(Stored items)

(** C40: the leader does not write a reply: the client gets its own request back,
    and a [SendDelete] that happened to be served by the leader reports
    failure, although its record was stored and logged. *)
Theorem group_leader_delete_fails db log ls y i c k key l d :
  start_ok db log -> steps psend (sys_start db log) ls y ->
  conns y !! i = Some (Conn c k (Serving (CallDelete key) (PMark l) d)) ->
  exists c' c'', send_reply psend k c = Done c' /\ finish (CallDelete key) c' = Done (c'', Deleted false).
Proof.
  intros Hs Hr Hi. destruct (group_reachable _ _ _ _ Hs Hr) as (σ & _ & HI).
  pose proof (gi_conn _ _ HI _ _ Hi) as HC. pose proof HC as [L1 L2 L3 (Hw & g & e & Es & [= <-] & Hok & Hf & _)].
  simpl in L1, L2, L3. destruct Hok as (_ & _ & Hsz). destruct Hf as [Hf1 Hf2].
  unfold entry_bytes, entry_head in Hf2. cbn [e_op e_key e_val] in Hf2. rewrite app_nil_r, request_header_words in Hf2.
  rewrite <- app_assoc in Hf2.
  assert (Hf : framed (gk_local k) CLERK_DONE (reply_msg (u8 (op_code DELETE) + 2 ^ 8 * u24 (blen key)) [])).
  { split; [done|]. unfold reply_msg. rewrite app_nil_r. apply holds_app in Hf2 as [X1 X2].
    apply holds_app in X2 as [X2 _]. apply holds_app. by split. }
  destruct (link_message_write psend _ _ _ _ CLERK_DONE _ 8 (link_sym _ _ _ _ L1) Hf) as (b1 & b2 & E1 & E2 & S2 & Hf3);
    [unfold reply_msg; by rewrite !blen_app, !blen_word|blia|apply size_msg_buf, L3|apply size_msg_buf, L2|].
  assert (Mb : msg_buf b2) by (apply size_msg_buf; simpl in S2; congruence).
  destruct (wait_reply_spec b2 _ Mb Hf3) as (b3 & E3 & S3 & Hf4).
  exists (client_set c b2), (client_set (client_set c b2) b3). split.
  - unfold send_reply.
    assert (En : reply_val_size (gk_local k) RING_HEADER = Done 0).
    { destruct Hf as [_ Hm]. unfold reply_msg in Hm. apply holds_app in Hm as [_ Hm]. rewrite app_nil_r, blen_word in Hm.
      unfold reply_val_size. unfold BUF_SIZE in L3. apply (holds_word _ _ _ Hm); [blia|blia|rewrite L3; blia]. }
    step En. step E1. step E2. done.
  - simpl. unfold SendDelete_done. apply (bind_step _ _ (client_set (client_set c b2) b3, false)); [|done].
    unfold wait_clerk.
    eapply bind_step; [step E3; reflexivity|]. cbv beta.
    assert (Est : reply_status b3 RING_HEADER = Done (u8 (op_code DELETE) + 2 ^ 8 * u24 (blen key))).
    { destruct Hf4 as [_ Hm]. unfold reply_msg in Hm. apply holds_app in Hm as [Hm _]. unfold reply_status.
      assert (msg_buf b3) as Mb3 by (unfold msg_buf in *; lia). unfold msg_buf in Mb3.
      apply (holds_word _ _ _ Hm); [|blia|blia]. unfold u8, u24.
      pose proof (Z.mod_pos_bound (blen key) (2 ^ 24) ltac:(lia)). pows. simpl op_code. change (3 mod 256) with 3. lia. }
    step Est. do 2 f_equal. apply Z.eqb_neq. unfold u8, u24.
    pose proof (Z.mod_pos_bound (blen key) (2 ^ 24) ltac:(lia)). pows. simpl op_code. change (3 mod 256) with 3. simpl. lia.
Qed.
End theorems.

(** ** The theorems on a run

    Two clients, a [PUT] and a [DELETE] of the same key in one batch. *)

Definition group_script : list action :=
  [DoPost 0 (CallWrite (Entry PUT (text "k") (text "v"))); DoPost 1 (CallDelete (text "k"))]
  ++ map DoRun [0; 0; 0; 1; 1; 1; 0; 0; 0; 0]%nat.
(** ... until the leader is about to mark the batch, has marked it, and both have returned *)
Definition group_script_marked : list action := group_script ++ map DoRun [0; 0]%nat.
Definition group_script_end : list action := group_script_marked ++ map DoRun [0; 0; 1; 1; 1; 1]%nat.


(** the two records are in the log, the [DELETE] stored the empty value *)
Example group_script_end_state :
  bool_decide (map_to_list (db_ (group_after group_script_end)) = [(text "k", [])]) &&
  bool_decide (peek (file_ (log_ (group_after group_script_end))) 0 18 =
    entry_bytes (Entry PUT (text "k") (text "v")) ++ firstn 8 (entry_bytes (Entry DELETE (text "k") []))) = true.
Proof. vm_compute. reflexivity. Qed.


Lemma phase_at_conn (y : @sys (gmap bytes bytes)) i p :
  cn_phase <$> conns y !! i = Some p -> exists c k, conns y !! i = Some (Conn c k p).
Proof. destruct (conns y !! i) as [[c k p']|]; [|done]. simpl. intros [= ->]. by exists c, k. Qed.


Lemma group_exclusion_witness :
  threads (conns (group_after group_script)) 0 = Some (PRelock 1, false) /\
  (leading (PRelock 1) = true -> leading (PRelock 1) = true ->
   0%nat = 0%nat /\ head (writers_queue (group_after group_script)) = Some 0%nat).
Proof.
  assert (E : threads (conns (group_after group_script)) 0 = Some (PRelock 1, false)) by (vm_compute; reflexivity).
  split; [exact E|].
  exact (proj2 (group_exclusion psend0 ∅ (make_ringlog ∅ false) _ _ 0%nat 0%nat _ _ _ _ group_start_ok
    (group_after_steps group_script) E E)).
Defined.

Lemma group_no_lost_wakeup_witness :
  exists f p, head (writers_queue (group_after group_script)) = Some f /\ f <> 1%nat /\
    threads (conns (group_after group_script)) f = Some (p, false) /\ p <> PAsleep.
Proof.
  assert (E : threads (conns (group_after group_script)) 1 = Some (PAsleep, false)) by (vm_compute; reflexivity).
  exact (proj2 (proj2 (group_no_lost_wakeup psend0 ∅ (make_ringlog ∅ false) _ _ 1%nat _ group_start_ok
    (group_after_steps group_script) E))).
Defined.

(** a [DELETE] served by the leader *)
Definition group_script_delete : list action :=
  [DoPost 0 (CallDelete (text "k"))] ++ map DoRun [0; 0; 0; 0; 0; 0; 0; 0]%nat.

Lemma group_leader_delete_fails_witness :
  exists c k c' c'', conns (group_after group_script_delete) !! 0%nat
      = Some (Conn c k (Serving (CallDelete (text "k")) (PMark 0) false)) /\
    send_reply psend0 k c = Done c' /\ finish (CallDelete (text "k")) c' = Done (c'', Deleted false).
Proof.
  destruct (phase_at_conn (group_after group_script_delete) 0%nat
    (Serving (CallDelete (text "k")) (PMark 0) false)) as (c & k & E); [by vm_compute|]. exists c, k.
  destruct (group_leader_delete_fails psend0 ∅ (make_ringlog ∅ false) _ _ 0%nat c k _ 0%nat false group_start_ok
    (group_after_steps group_script_delete) E) as (c' & c'' & H1 & H2).
  exists c', c''. split; [exact E|]. split; [exact H1|exact H2].
Defined.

## Task description:
Only the number is wanted. Count the lines above that include the word "blia".

## Solution to this problem:
3